Mick Costella, strategist at Digitaltmw says: “Businesses today are under increasing pressure to deliver more for less and this could spell a reduction in the use of direct mail. This is not purely down to the throwaway nature of paper-based communications but more to the growing use of other channels which are proving more cost-effective.”
But others believe that e-mail marketing is still in its infancy in the B2B field. As few as one per cent of e-mail addresses are recorded on contact lists within the direct mail industry, and there are few signs of growth in this figure, as many people are wary of giving out their e-mail addresses. This low number means that those e-mail addresses that do find their way onto lists are swamped with unwanted e-mail, and again the useful mails are often lost within the multitude of irrelevant and obscure messages. One agency boss recounts how he took a three-week holiday and returned to find 1,100 e-mails waiting for him on his computer.
But the Web is destined to become a much more important tool for conducting relationships with existing clients. There has been a growth in “co-operative” Web businesses, such as those dedicated to using group buying mechanisms to supply equipment to smallto medium-sized companies.
Let’s get together
While this model may not have achieved much success in the consumer market, the approach is seen as ideal for small businesses. Such websites can provide an ideal communications platform, as managers using the sites will be receptive to business marketing.

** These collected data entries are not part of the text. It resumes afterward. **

(** A line [l] with its end [e], before [y]. *)
Lemma inline_line_ok (c : @redisClient R) l e y tokens xs : SdsSpec.rep (querybuf c) (l ++ e ++ y) ->
  (e = [10] /\ last l <> Some 13) \/ e = crlf -> Forall (fun b => b <> 10 /\ b <> 0) l ->
  sdssplitargs junk (l ++ [0]) = Some (Some tokens) -> Forall2 (fun t x => SdsSpec.rep t x) tokens xs ->
  exists c', processInlineBuffer junk queue_reply unixtime c = Some (c', true) /\ argv c' = map RawString (nonempty xs) /\
    SdsSpec.rep (querybuf c') (drop (Z.to_nat (Z.min (zlen l + 2) (zlen (l ++ e ++ y)))) (l ++ e ++ y)).
Proof.
  intros Hr He Hl Hs Ht. set (x := l ++ e ++ y) in *. destruct (rep_len _ _ Hr) as [_ Hx]. pose proof (zlen_nonneg l).
  unfold processInlineBuffer. destruct (rep_drop _ x 0 Hr) as [t Eb]; [pose proof (zlen_nonneg x); lia|].
  change (drop (Z.to_nat 0) (s_buf (querybuf c))) with (s_buf (querybuf c)) in Eb. change (drop (Z.to_nat 0) x) with x in Eb.
  unfold strchr_at. change (drop (Z.to_nat 0) (s_buf (querybuf c))) with (s_buf (querybuf c)).
  set (nl := if bool_decide (e = crlf) then zlen l + 1 else zlen l).
  assert (find_char (s_buf (querybuf c)) 10 0 = Some (Some nl) /\
    (if nl =? 0 then Some nl else p ← rd (s_buf (querybuf c)) (nl - 1); Some (if p =? 13 then nl - 1 else nl)) = Some (zlen l)) as [-> E2].
  { rewrite Eb. unfold x, nl. destruct He as [[-> Hlast] | ->].
    - rewrite bool_decide_false by done. split.
      + pose proof (find_char_stop l 10 (y ++ 0 :: t) 0 Hl) as Ef. rewrite <- !(assoc_L (++)). exact Ef.
      + destruct (Z.eqb_spec (zlen l) 0) as [|Hne]; [done|]. destruct (exists_last (l := l)) as (l0 & b & ->); [by intros ->|].
        rewrite last_snoc in Hlast. rewrite <- !(assoc_L (++)). replace (zlen (l0 ++ [b]) - 1) with (zlen l0) by zlia.
        cbn [app]. rewrite rd_mid. cbn [mbind option_bind]. by replace (b =? 13) with false by (symmetry; apply Z.eqb_neq; congruence).
    - rewrite bool_decide_true by done. unfold crlf. split.
      + pose proof (find_char_stop (l ++ [13]) 10 (y ++ 0 :: t) 0) as Ef. rewrite <- !(assoc_L (++)) in Ef |- *. cbn [app] in *.
        rewrite Ef; [do 2 f_equal; zlia|]. apply Forall_app. split; [done|]. by repeat constructor.
      + replace (zlen l + 1 =? 0) with false by (symmetry; apply Z.eqb_neq; lia). replace (zlen l + 1 - 1) with (zlen l) by lia.
        rewrite <- !(assoc_L (++)). cbn [app]. rewrite rd_mid. done. }
  cbn [mbind option_bind]. rewrite E2. cbn [mbind option_bind]. clear E2 nl.
  assert (sdsnewlen (Some (s_buf (querybuf c))) (zlen l) = Some (Sds (zlen l) 0 (l ++ [0]))) as ->.
  { unfold sdsnewlen. rewrite (rep_rdn _ x 0 (zlen l) [] l (e ++ y) Hr) by done. cbn [mbind option_bind].
    rewrite s32_small; [done|]. assert (zlen l <= zlen x) by (unfold x; zlia). lia. }
  cbn [mbind option_bind s_buf]. rewrite Hs. cbn [mbind option_bind].
  match goal with |- context [sdsrange (querybuf ?c1) _ _] => assert (querybuf c1 = querybuf c) as -> by (by destruct (_ && _)); set (c2 := c1) end.
  set (pos := Z.min (zlen l + 2) (zlen x)).
  assert (exists q, sdsrange (querybuf c) (zlen l + 2) (-1) = Some q /\ SdsSpec.rep q (drop (Z.to_nat pos) x)) as (q & -> & Hq).
  { destruct (SdsFacts.range_rep (querybuf c) x (zlen l + 2) (-1) Hr) as (q & E & Hq);
      [unfold in_s; assert (zlen l + 1 <= zlen x) by (unfold x; destruct He as [[-> _] | ->]; unfold crlf; zlia); lia|unfold in_s; lia|].
    exists q. split; [done|]. cbn [SdsSpec.spec] in Hq. replace (drop (Z.to_nat pos) x) with (SdsSpec.range_spec x (zlen l + 2) (-1)); [done|].
    destruct (decide (zlen l + 2 <= zlen x)) as [Hle|Hgt].
    - subst pos. rewrite Z.min_l by lia. apply range_to_end. lia.
    - subst pos. rewrite Z.min_r by lia. unfold SdsSpec.range_spec. cbv zeta.
      replace (zlen l + 2 <? 0) with false by (symmetry; apply Z.ltb_ge; lia). rewrite !drop_ge by (unfold zlen in *; lia). by rewrite take_nil. }
  cbn [mbind option_bind].
  destruct (push_tokens_ok tokens (set_args (set_querybuf c2 q) (zlen tokens) []) xs Ht) as (c' & -> & Hq' & Ha); [cbn; unfold zlen; cbn; lia|].
  cbn [mbind option_bind]. exists c'. split; [done|]. split; [done|]. by rewrite Hq'.
Qed.
Definition set_cur (x : side) (n : Z) : side :=
  Side n (out x) (dirty x) (stat_keyspace_hits x) (stat_keyspace_misses x) (stat_expiredkeys x) (stat_numcommands x) (ticks x) (events x).
Definition set_out (x : side) (b : list Z) : side :=
  Side (cur x) b (dirty x) (stat_keyspace_hits x) (stat_keyspace_misses x) (stat_expiredkeys x) (stat_numcommands x) (ticks x) (events x).
Definition set_dirty (x : side) (n : Z) : side :=
  Side (cur x) (out x) n (stat_keyspace_hits x) (stat_keyspace_misses x) (stat_expiredkeys x) (stat_numcommands x) (ticks x) (events x).
Definition set_stats (x : side) (h m e : Z) : side :=
  Side (cur x) (out x) (dirty x) h m e (stat_numcommands x) (ticks x) (events x).
Definition set_ticks (x : side) (n : nat) : side :=
  Side (cur x) (out x) (dirty x) (stat_keyspace_hits x) (stat_keyspace_misses x) (stat_expiredkeys x) (stat_numcommands x) n (events x).
Definition log_event (x : side) (e : event) : side :=
  Side (cur x) (out x) (dirty x) (stat_keyspace_hits x) (stat_keyspace_misses x) (stat_expiredkeys x) (stat_numcommands x)
    (ticks x) (events x ++ [e]).
Definition set_numcommands (x : side) (n : Z) : side :=
  Side (cur x) (out x) (dirty x) (stat_keyspace_hits x) (stat_keyspace_misses x) (stat_expiredkeys x) n (ticks x) (events x).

According to Carlson Marketing managing director Steve Grout, targeting has to be honed to ensure that mail reaches the right people at the right time. But it is also necessary to understand the dynamics of the decision-making process for each business and category, and to find out who is involved in purchasing decisions and when. He calls this “Understanding the moments of truth in the buying cycle”.
He says messages need to be relevant, of course, but they should also be presented in a straightforward way as the managers being targeted do not have time to wade through reams of information. But he emphasises that overall, direct marketing works best when it plays a part in a wider campaign, whether it’s e-mail, interactive or telemarketing.
The DMIS survey must make depressing reading for many in the B2B mailings field, as it is the mistakes and poor creativity of mediocre outfits that queer the pitch for other, higher-quality operators. But most practitioners are still optimistic that with the right sort of creativity, and more time spent researching companies – how they work and who takes the decisions – business mailings can still be effective.